Original article by Leith van Onselen
MacroBusiness – Page: Online : 24-Aug-22
The fall in Australia’s official unemployment rate to 3.4% has capped off a tremendous post-pandemic rebound that has delivered the best labour market in generations. The result also signalled that the boom is nearing an end, with total jobs and hours worked falling sharply in July; the unemployment rate only fell due to a decline in the participation rate. The collapse in immigration during the pandemic is the primary reason why Australia’s unemployment rate has fallen to a 48-year low. However, it has been widely reported that the Albanese Government will use the upcoming Jobs & Skills Summit as a trojan horse to increase Australia’s permanent migrant intake to its highest ever level.

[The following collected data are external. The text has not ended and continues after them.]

(* ===== verification/Headers.v ===== *)
(** * HTTP headers — [net/http] and [dataplane/transport.go]

    A header map from canonical names to their values, with the canonicalisation [net/http]
    applies on every access, and the transport's treatment of headers: names an operator may not
    set, hop-by-hop names removed from a response, rate-limit names captured in the context. *)

From S2P Require Import Prelude GoBase Context.
From Stdlib Require Import Ascii.
Open Scope string_scope.

(** ** [http.Header] *)

Abbreviation Header := (gmap string (list string)) (only parsing).

Definition in_range (lo hi n : N) : bool := (lo <=? n)%N && (n <=? hi)%N.
(** The token characters of RFC 7230. *)
Definition token_byte (c : ascii) : bool :=
  let n := Ascii.N_of_ascii c in
  in_range 48 57 n || in_range 65 90 n || in_range 97 122 n ||
  existsb (fun m => (n =? m)%N) [33; 35; 36; 37; 38; 39; 42; 43; 45; 46; 94; 95; 96; 124; 126]%N.

Definition upper_byte (c : ascii) : ascii :=
  let n := Ascii.N_of_ascii c in
  if in_range 97 122 n then Ascii.ascii_of_N (n - 32) else c.

Fixpoint all_tokens (s : string) : bool :=
  match s with EmptyString => true | String c s' => token_byte c && all_tokens s' end.

(** Upper case at the start and after a hyphen, lower case elsewhere. *)
Fixpoint title (upper : bool) (s : string) : string :=
  match s with
  | EmptyString => ""
  | String c s' =>
      String (if upper then upper_byte c else lower_byte c) (title (Ascii.eqb c "-"%char) s')
  end.

(** [textproto.CanonicalMIMEHeaderKey]: a name with a byte that is no token is left alone. *)
Definition CanonicalHeaderKey (s : string) : string := if all_tokens s then title true s else s.

(** [h.Get], [h.Set] and [h.Del]. *)
Definition Header_Get (h : Header) (key : string) : string :=
  match h !! CanonicalHeaderKey key with Some (v :: _) => v | _ => "" end.
Definition Header_Set (h : Header) (key value : string) : Header :=
  <[ CanonicalHeaderKey key := [value] ]> h.
Definition Header_Del (h : Header) (key : string) : Header := delete (CanonicalHeaderKey key) h.

(** ** The transport's use of them *)

Definition reservedNames : list string :=
  ["authorization"; "api-key"; "x-api-key"; "x-goog-api-key";
   "content-type"; "content-length"; "host";
   "connection"; "proxy-connection"; "keep-alive";
   "proxy-authenticate"; "proxy-authorization";
   "te"; "trailer"; "transfer-encoding"; "upgrade"].

Definition reservedHeader (name : string) : bool :=
  existsb (String.eqb (ToLower (TrimSpace name))) reservedNames.

(** [strings.FieldsFunc] with the separators ',' and ' '. *)
Fixpoint fields (acc s : string) : list string :=
  match s with
  | EmptyString => if is_empty acc then [] else [acc]
  | String c s' =>
      if Ascii.eqb c ","%char || Ascii.eqb c " "%char
      then if is_empty acc then fields "" s' else acc :: fields "" s'
      else fields (acc ++ String c "") s'
  end.

Definition hopHeaders : list string :=
  ["Connection"; "Proxy-Connection"; "Keep-Alive";
   "Proxy-Authenticate"; "Proxy-Authorization";
   "Te"; "Trailer"; "Transfer-Encoding"; "Upgrade"].

Definition removeHopHeaders (h : Header) : Header :=
  let conn := Header_Get h "Connection" in
  let h := if negb (is_empty conn) then foldl Header_Del h (fields "" conn) else h in
  foldl Header_Del h hopHeaders.

(** The names captured from a response and their context keys. *)
Definition UpstreamHeaders : list (string * string) :=
  [("x-request-id", "upstream.x-request-id");
   ("apim-request-id", "upstream.apim-request-id");
   ("openai-processing-ms", "upstream.openai-processing-ms");
   ("x-ratelimit-remaining-requests", "upstream.x-ratelimit-remaining-requests");
   ("x-ratelimit-remaining-tokens", "upstream.x-ratelimit-remaining-tokens");
   ("x-ratelimit-reset-requests", "upstream.x-ratelimit-reset-requests");
   ("retry-after", "upstream.retry-after")].

Definition captureResponseHeaders (rctx : DiffractLLMContext) (h : Header) : DiffractLLMContext :=
  foldl (fun rctx uh =>
           let v := Header_Get h uh.1 in
           if negb (is_empty v) then Overwrite rctx uh.2 (AnyString v) else rctx)
    rctx UpstreamHeaders.

(** The headers of an outgoing request: the operator's, except reserved names, then those of the
    provider adapter; each map is visited in the order given. *)
Definition outgoingHeaders (network request : list (string * string)) : Header :=
  let h := foldl (fun h kv => if reservedHeader kv.1 then h else Header_Set h kv.1 kv.2) ∅ network in
  foldl (fun h kv => Header_Set h kv.1 kv.2) h request.

(** ** Case *)

(** A string of ASCII bytes. *)
Fixpoint all_ascii (s : string) : bool :=
  match s with EmptyString => true | String c s' => (Ascii.N_of_ascii c <? 128)%N && all_ascii s' end.
Fixpoint lower_ascii (s : string) : string :=
  match s with EmptyString => "" | String c s' => String (lower_byte c) (lower_ascii s') end.

Lemma ToLower_ascii s : all_ascii s = true -> ToLower s = lower_ascii s.
Proof.
  assert (H2 : forall c1 c2, (Ascii.N_of_ascii c1 <? 128)%N = true -> String.eqb (String c1 (String c2 "")) (bytes [196; 176]%N) = false).
  { intros c1 c2 Hc. apply String.eqb_neq. intros He. injection He as -> _. vm_compute in Hc. done. }
  assert (H3 : forall c1 c2 c3, (Ascii.N_of_ascii c1 <? 128)%N = true ->
     String.eqb (String c1 (String c2 (String c3 ""))) (bytes [226; 132; 170]%N) = false).
  { intros c1 c2 c3 Hc. apply String.eqb_neq. intros He. injection He as -> _ _. vm_compute in Hc. done. }
  induction s as [|c1 s IH]; [done|]. cbn [all_ascii]. intros [Hc1 Hs]%andb_true_iff.
  destruct s as [|c2 s]; [done|]. specialize (IH Hs).
  destruct s as [|c3 s].
  - cbn [ToLower]. by rewrite H2.
  - change (ToLower (String c1 (String c2 (String c3 s)))) with
      (if String.eqb (String c1 (String c2 (String c3 ""))) (bytes [226; 132; 170]%N)
       then String "k" (ToLower s)
       else if String.eqb (String c1 (String c2 "")) (bytes [196; 176]%N)
       then String "i" (ToLower (String c3 s))
       else String (lower_byte c1) (ToLower (String c2 (String c3 s)))).
    rewrite H3, H2 by done. by rewrite IH.
Qed.

Lemma lower_upper c : lower_byte (upper_byte c) = lower_byte c.
Proof. by destruct c as [[] [] [] [] [] [] [] []]. Qed.
Lemma lower_lower c : lower_byte (lower_byte c) = lower_byte c.
Proof. by destruct c as [[] [] [] [] [] [] [] []]. Qed.

Lemma lower_title b s : lower_ascii (title b s) = lower_ascii s.
Proof.
  revert b. induction s as [|c s IH]; intros b; simpl; [done|].
  rewrite IH. f_equal. destruct b; [apply lower_upper | apply lower_lower].
Qed.

Lemma lower_canonical s : lower_ascii (CanonicalHeaderKey s) = lower_ascii s.
Proof. unfold CanonicalHeaderKey. destruct (all_tokens s); [apply lower_title | done]. Qed.

Lemma token_ascii s : all_tokens s = true -> all_ascii s = true.
Proof.
  induction s as [|c s IH]; [done|]. cbn [all_tokens all_ascii]. intros [Hc Hs]%andb_true_iff.
  rewrite IH, andb_true_r by done. revert Hc. clear. by destruct c as [[] [] [] [] [] [] [] []].
Qed.

Lemma strip_one_token c s : token_byte c = true -> strip_one space_encodings (String c s) = None.
Proof. intros H. destruct c as [[] [] [] [] [] [] [] []]; vm_compute in H; try discriminate H; reflexivity. Qed.
Lemma strip_one_rev_token c s :
  token_byte c = true -> strip_one (map srev space_encodings) (String c s) = None.
Proof. intros H. destruct c as [[] [] [] [] [] [] [] []]; vm_compute in H; try discriminate H; reflexivity. Qed.

Lemma srev_app_srev_app s acc t : srev_app (srev_app s acc) t = srev_app acc (s ++ t).
Proof. revert acc. induction s as [|c s IH]; intros acc; simpl; [done|]. by rewrite IH. Qed.

Lemma srev_srev s : srev (srev s) = s.
Proof. unfold srev. rewrite srev_app_srev_app. simpl. induction s as [|c s IH]; simpl; by f_equal. Qed.

Lemma all_tokens_srev_app s acc : all_tokens (srev_app s acc) = all_tokens s && all_tokens acc.
Proof.
  revert acc. induction s as [|c s IH]; intros acc; simpl; [done|]. rewrite IH. simpl.
  by destruct (token_byte c), (all_tokens s).
Qed.

Lemma TrimSpace_token s : all_tokens s = true -> TrimSpace s = s.
Proof.
  assert (Hfront : forall t n, all_tokens t = true -> strip_all space_encodings n t = t).
  { intros [|c t] [|n]; try done. cbn [all_tokens]. intros [Hc _]%andb_true_iff.
    cbn [strip_all]. by rewrite strip_one_token. }
  assert (Hback : forall t n, all_tokens t = true -> strip_all (map srev space_encodings) n t = t).
  { intros [|c t] [|n]; try done. cbn [all_tokens]. intros [Hc _]%andb_true_iff.
    cbn [strip_all]. by rewrite strip_one_rev_token. }
  intros Hs. unfold TrimSpace, trim_left, trim_right. rewrite Hfront by done.
  rewrite Hback; [apply srev_srev|]. unfold srev. by rewrite all_tokens_srev_app, Hs.
Qed.

(** ** Properties *)

(** A key that reaches the same slot as a reserved name is itself recognised as reserved. *)
Lemma reserved_canonical r k :
  r ∈ reservedNames -> CanonicalHeaderKey k = CanonicalHeaderKey r -> reservedHeader k = true.
Proof.
  intros Hr He.
  assert (Hrs : all_tokens r = true /\ lower_ascii r = r /\ all_tokens (CanonicalHeaderKey r) = true).
  { assert (Hall : Forall (fun r => all_tokens r = true /\ lower_ascii r = r /\
      all_tokens (CanonicalHeaderKey r) = true) reservedNames)
      by (repeat (constructor; [vm_compute; done|]); constructor).
    rewrite Forall_forall in Hall. by apply Hall. }
  destruct Hrs as (Ht & Hl & Hc).
  assert (Hk : all_tokens k = true).
  { destruct (all_tokens k) eqn:E; [done|]. revert He. unfold CanonicalHeaderKey at 1. rewrite E.
    intros He. congruence. }
  unfold reservedHeader. rewrite (TrimSpace_token k Hk), ToLower_ascii by (by apply token_ascii).
  assert (Hlk : lower_ascii k = r) by (rewrite <- lower_canonical, He, lower_canonical; done).
  rewrite Hlk. apply existsb_exists. exists r. split; [by apply list_elem_of_In | apply String.eqb_refl].
Qed.

(** Setting headers on top of two maps that agree at a slot keeps them agreeing there. *)
Lemma foldl_Set_agree (l : list (string * string)) (h1 h2 : gmap string (list string)) k :
  h1 !! k = h2 !! k ->
  foldl (fun h kv => Header_Set h kv.1 kv.2) h1 l !! k
  = foldl (fun h kv => Header_Set h kv.1 kv.2) h2 l !! k.
Proof.
  revert h1 h2. induction l as [|[a v] l IH]; intros h1 h2 H; [done|]. cbn [foldl]. apply IH.
  unfold Header_Set; simpl. destruct (decide (k = CanonicalHeaderKey a)) as [->|];
    [by rewrite !lookup_insert_eq | by rewrite !lookup_insert_ne].
Qed.

Lemma foldl_Del_lookup names (h : gmap string (list string)) k :
  foldl Header_Del h names !! k
  = if bool_decide (k ∈ map CanonicalHeaderKey names) then None else h !! k.
Proof.
  revert h. induction names as [|n names IH]; intros h; [done|]. cbn [foldl map].
  rewrite IH. unfold Header_Del.
  destruct (decide (k = CanonicalHeaderKey n)) as [->|Hne].
  - rewrite lookup_delete_eq, (bool_decide_eq_true_2 (_ ∈ _ :: _)) by left. by case_match.
  - rewrite lookup_delete_ne by done.
    assert (Hb : bool_decide (k ∈ CanonicalHeaderKey n :: map CanonicalHeaderKey names)
                 = bool_decide (k ∈ map CanonicalHeaderKey names))
      by (apply bool_decide_ext; rewrite elem_of_cons; tauto).
    by rewrite Hb.
Qed.

(** what the transport guarantees about headers.  Whatever an operator configures for a
    provider, every reserved header of an outgoing request (credentials, content type and length,
    host, connection management) is exactly what the provider adapter set, in any spelling and any
    map order.  And a response that went through [removeHopHeaders] has no hop-by-hop header and
    none of the headers its [Connection] line named, every other header being untouched. *)
Theorem headers_spec :
  (forall network request r, r ∈ reservedNames ->
     outgoingHeaders network request !! CanonicalHeaderKey r
     = outgoingHeaders [] request !! CanonicalHeaderKey r) /\
  (forall (h : gmap string (list string)) k,
     removeHopHeaders h !! k
     = if bool_decide (k ∈ map CanonicalHeaderKey (fields "" (Header_Get h "Connection") ++ hopHeaders))
       then None else h !! k).
Proof.
  split.
  - intros network request r Hr. unfold outgoingHeaders. apply foldl_Set_agree. cbn [foldl].
    assert (Hgen : forall h : gmap string (list string), foldl (fun h kv => if reservedHeader kv.1 then h
        else Header_Set h kv.1 kv.2) h network !! CanonicalHeaderKey r = h !! CanonicalHeaderKey r).
    { induction network as [|[k v] network IH]; intros h; [done|]. cbn [foldl fst snd]. rewrite IH.
      destruct (reservedHeader k) eqn:Hk; [done|]. unfold Header_Set. rewrite lookup_insert_ne; [done|].
      intros He. rewrite (reserved_canonical r k Hr He) in Hk. done. }
    apply Hgen.
  - intros h k. unfold removeHopHeaders.
    assert (Hf : (if negb (is_empty (Header_Get h "Connection"))
        then foldl Header_Del h (fields "" (Header_Get h "Connection")) else h)
        = foldl Header_Del h (fields "" (Header_Get h "Connection"))).
    { destruct (is_empty _) eqn:He; [|done]. apply is_empty_true in He. by rewrite He. }
    rewrite Hf. by rewrite <- foldl_app, foldl_Del_lookup.
Qed.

Accordingly, Australia next year faces its biggest ever intake of net overseas migration, easily eclipsing the all-time high 316,000 recorded in 2008 during the Rudd Government’s reign. Meanwhile, the unemployment rate is a lagging economic indicator that will not have captured the RBA’s aggressive rate hikes over the past four months. Never has the RBA commenced a rate tightening cycle with consumer confidence in such a poor state. Outside of the pandemic, consumer confidence is tracking around its lowest level since the early 1990s recession. Ramping-up immigration at the same time as the economy grinds to a halt from aggressive rate hikes is bad news for Australian workers. They will soon find it more difficult to score and job and negotiate higher wages.